Write Once, Exploit Everywhere: FireEye Report Analyzes Four Widely Exploited Java Vulnerabilities

Over the last couple of decades, Java has become the lingua franca of software development, a near-universal platform that works across different operating systems and devices. With its “write once, run anywhere” mantra, Java has drawn a horde of developers looking to serve a large user base as efficiently as possible.

Cyber attackers like Java for many of the same reasons. With a wide pool of potential targets, the platform has become the vehicle of choice for quickly dispersing lucrative crimeware packages.

In our continuing mission to equip security professionals against today’s advanced cyber threats, FireEye has published a free report, “Brewing Up Trouble: Analyzing Four Widely Exploited Java Vulnerabilities.” The report outlines four commonly exploited Java vulnerabilities and maps out the step-by-step infection flow of exploits kits that leverage them.

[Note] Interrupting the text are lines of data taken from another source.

(** The command is read through the updates. *)
Lemma cmd_byte m w a i :
  two_bufs m0 m file arg w a → 0 <= i <= Z.of_nat (length l) → ld8 m (cmd + i) = ld8 m0 (cmd + i).
Proof using All.
  intros [Hu Hp] Hi. unfold ld8. rewrite (phys_upage m0 m), Hp, (phys_seg m0 cmd (Z.of_nat (length l) + 1)) by (done || lia).
  unfold apart in *. rewrite !(phys_kernel m0 file), !(phys_kernel m0 arg) in * by (unfold BUF, ARG_SIZE in *; lia).
  destruct (in_rangeP file (file + BUF) (phys m0 cmd + i)); [lia|].
  destruct (in_rangeP arg (arg + BUF) (phys m0 cmd + i)); [lia|]. done.
Qed.

Lemma cmd_at i c : l !! i = Some c → ld8 m0 (cmd + Z.of_nat i) = c ∧ 0 < c < 256.
Proof using All.
  intros Hi. destruct Hcmd as (Hfa' & Hat & _). split; [by apply Hat|]. by apply (Forall_lookup_1 _ _ _ _ Hfa' Hi).
Qed.

Lemma word_length_spec m w a :
  two_bufs m0 m file arg w a → word_length m cmd = Some (Z.of_nat (length (cmd_word l))).
Proof using All.
  intros Hb. unfold word_length.
  set (step := λ i : Z, if negb (ld8 m (cmd + i) =? SPACE) && negb (ld8 m (cmd + i) =? 0)
                        then inl (i + 1) else inr i).
  assert (Hstep : ∀ l1 c l2, l = l1 ++ c :: l2 → step (Z.of_nat (length l1)) =
    if c =? SPACE then inr (Z.of_nat (length l1)) else inl (Z.of_nat (length l1) + 1)).
  { intros l1 c l2 Hl. subst step. cbn beta.
    assert (Hi : l !! length l1 = Some c) by (rewrite Hl; by apply list_lookup_middle).
    pose proof (lookup_lt_Some _ _ _ Hi). destruct (cmd_at _ _ Hi) as [Hc Hc2].
    rewrite (cmd_byte m w a), Hc by (done || lia).
    destruct (Z.eqb_spec c 0); [lia|]. by destruct (c =? SPACE). }
  assert (Hend : step (Z.of_nat (length l)) = inr (Z.of_nat (length l))).
  { subst step. cbn beta. rewrite (cmd_byte m w a) by (done || lia). destruct Hcmd as (_ & _ & ->). done. }
  clearbody step.
  assert (Hit : ∀ l2 l1, l = l1 ++ l2 →
    nat_iter step (length (cmd_word l2)) (Z.of_nat (length l1)) = inl (Z.of_nat (length l1 + length (cmd_word l2))) ∧
    step (Z.of_nat (length l1 + length (cmd_word l2))) = inr (Z.of_nat (length l1 + length (cmd_word l2)))).
  { induction l2 as [|c l2 IH]; intros l1 Hl.
    - cbn. rewrite Nat.add_0_r. split; [done|]. rewrite app_nil_r in Hl. by subst l1.
    - cbn [cmd_word]. pose proof (Hstep l1 c l2 Hl) as Hs. destruct (c =? SPACE).
      + cbn. rewrite Nat.add_0_r. done.
      + cbn [length nat_iter]. rewrite Hs. destruct (IH (l1 ++ [c])) as [I1 I2]; [by rewrite <- app_assoc|].
        rewrite length_app in I1, I2. cbn [length] in I1, I2.
        replace (Z.of_nat (length l1) + 1) with (Z.of_nat (length l1 + 1)) by lia.
        replace (length l1 + S (length (cmd_word l2)))%nat with (length l1 + 1 + length (cmd_word l2))%nat by lia. done. }
  destruct (Hit l [] eq_refl) as [I1 I2]. cbn in I1, I2.
  apply (while_loop_steps _ _ _ _ _ I1 I2). pose proof (cmd_word_le l []) as Hle. pose proof (cmd_split l) as Hsp.
  destruct (has_space l); lia.
Qed.
Lemma pcb_position pid : 0 <= pid < 6 → (objects ++ pcb_objects) !! (19 + Z.to_nat pid)%nat = Some (pcb_addr pid, PCB_SIZE).
Proof.
  intros Hp. assert (pid = 0 ∨ pid = 1 ∨ pid = 2 ∨ pid = 3 ∨ pid = 4 ∨ pid = 5) as
    [->|[->|[->|[->|[->| ->]]]]] by lia; reflexivity.
Qed.

(** The image below the kernel's end, apart from a list of segments. *)
Lemma image_changes (os : list (Z * Z)) s s' :
  changes os s s' → Forall (λ o, o.1 + o.2 <= image_base s ∨ image_base s + image_bytes s <= o.1) os →
  ∀ p, image_base s <= p < image_base s + image_bytes s → peek s' p = peek s p.
Proof.
  intros [_ H] Ho p Hp. apply H. eapply List.Forall_impl; [|exact Ho]. intros o. cbn. lia.
Qed.

(** The steps that take the slot, map the program page and read the file. *)
Definition mapped (pid : Z) (s : kernel) : kernel := flush_tlb (set_pde 32 (program_pde pid) (claim_pid pid s)).

Lemma mapped_mem pid s : 0 <= pid < 6 → k_mem (mapped pid s) = mkMem (ram s) (program_base pid).
Proof.
  intros Hp. unfold mapped, flush_tlb. rewrite k_mem_upd. f_equal.
  change (pDirectory (set_pde 32 (program_pde pid) (claim_pid pid s)) !!! 32)
    with (<[32 := u32 (program_pde pid)]> (pDirectory s) !!! 32).
  rewrite lookup_total_insert_Z. by apply program_pde_base.
Qed.

Lemma mapped_peek pid s p : 0 <= pid < 6 → peek (mapped pid s) p = peek s p.
Proof. intros Hp. by rewrite mapped_mem. Qed.
(** ** States for the witnesses *)

Definition ticking : kernel := upd_sched (λ _, mkSched 4 2 1) prompt_state.

Lemma ticking_ok : scheduling ticking.
Proof. split; [done|closed_compare|split; closed_compare]. Qed.

Lemma schedule_tick_witness :
  scheduling ticking ∧ ∃ s', schedule_handling (L := example_layout) ticking = Ret tt s' ∧ switched ticking s'.
Proof. split; [exact ticking_ok|]. apply (schedule_tick (L := example_layout) ticking ticking_ok). Defined.

Lemma three_ticks_witness :
  scheduling ticking ∧
  ∃ s1 s2 s3, schedule_handling (L := example_layout) ticking = Ret tt s1 ∧
    schedule_handling (L := example_layout) s1 = Ret tt s2 ∧
    schedule_handling (L := example_layout) s2 = Ret tt s3 ∧ esp s3 = 0x7FFFFC.
Proof.
  split; [exact ticking_ok|].
  destruct (three_ticks (L := example_layout) ticking ticking_ok) as (s1 & E1 & H1).
  destruct (H1 s1) as (s2 & E2 & H2); [by split|].
  destruct (H2 s2) as (s3 & E3 & _ & He & _); [by split|].
  exists s1, s2, s3. split; [exact E1|]. split; [exact E2|]. split; [exact E3|exact He].
Defined.

(** The machine at the first tick. *)
Definition booting : kernel := upd_sched (λ _, mkSched 0 2 1) (upd_term (λ _, mkTerminals three_terminals 0 0) example_image).

Lemma booting_env : exec_env (L := example_layout) 0 booting 0x430000 (bytes_of "shell").
Proof.
  apply (exec_env_same 0 example_image); [done..|].
  assert (HB : image_base example_image + image_bytes example_image = 0x506000) by (by vm_compute).
  split; rewrite ?HB; [exact example_process_ok|by vm_compute| |unfold KERNEL_END; lia
    |right; closed_compare|right; closed_compare|].
  - split; [split; closed_compare|split; closed_compare|left; closed_compare| |closed_compare
      |closed_segment|closed_segment|closed_segment|vm_compute; lia|vm_compute; lia].
    split_and!; [by repeat constructor| |by vm_compute].
    intros [|[|[|[|[|i]]]]] c Hi; [..|by destruct i]; injection Hi as <-; by vm_compute.
  - intros k Hk. replace (find_dentry example_image (cmd_word (bytes_of "shell"))) with (Some 1) in Hk by (vm_compute; reflexivity).
    injection Hk as <-. replace (dentry_inode example_image 1) with 1 by (vm_compute; reflexivity). exact example_file_ok.
Qed.

Lemma booting_ok : boot_ok (L := example_layout) 0 booting 1 0.
Proof.
  split; [done|split; closed_compare| |vm_compute; split; split; congruence|exact booting_env
    |closed_compare|by vm_compute|split; closed_compare|by vm_compute].
  destruct prompt_terms_ok as [H1 H2]. split; [exact H1|exact H2].
Qed.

Download the paper to learn more about these vulnerabilities:

  • CVE-2013-2471, which allows attackers to override Java’s getNumDataElements() method, leading to memory corruption.
  • CVE-2013-2465,  which involves insufficient bounds checks in the storeImageArray() function. This vulnerability is used by White Lotus and other exploit kits.
  • CVE-2012-4681,  which allows attackers to bypass security checks using the findMethod () function.
  • CVE-2013-2423, which  arises due to insufficient validation in the findStaticSetter () method, leading to Java type confusion. This vulnerability employed by RedKit and other exploits kits.

As explained in the paper, Java’s popularity among the developers and widespread use in Web browsers all but  guarantees continuing interest from threat actors.

Motivated by the profits, cyber attackers are bound to adopt more intelligent exploit kits. And these attacks will continue to mushroom as more threat actors scramble for a piece of the crimeware pie.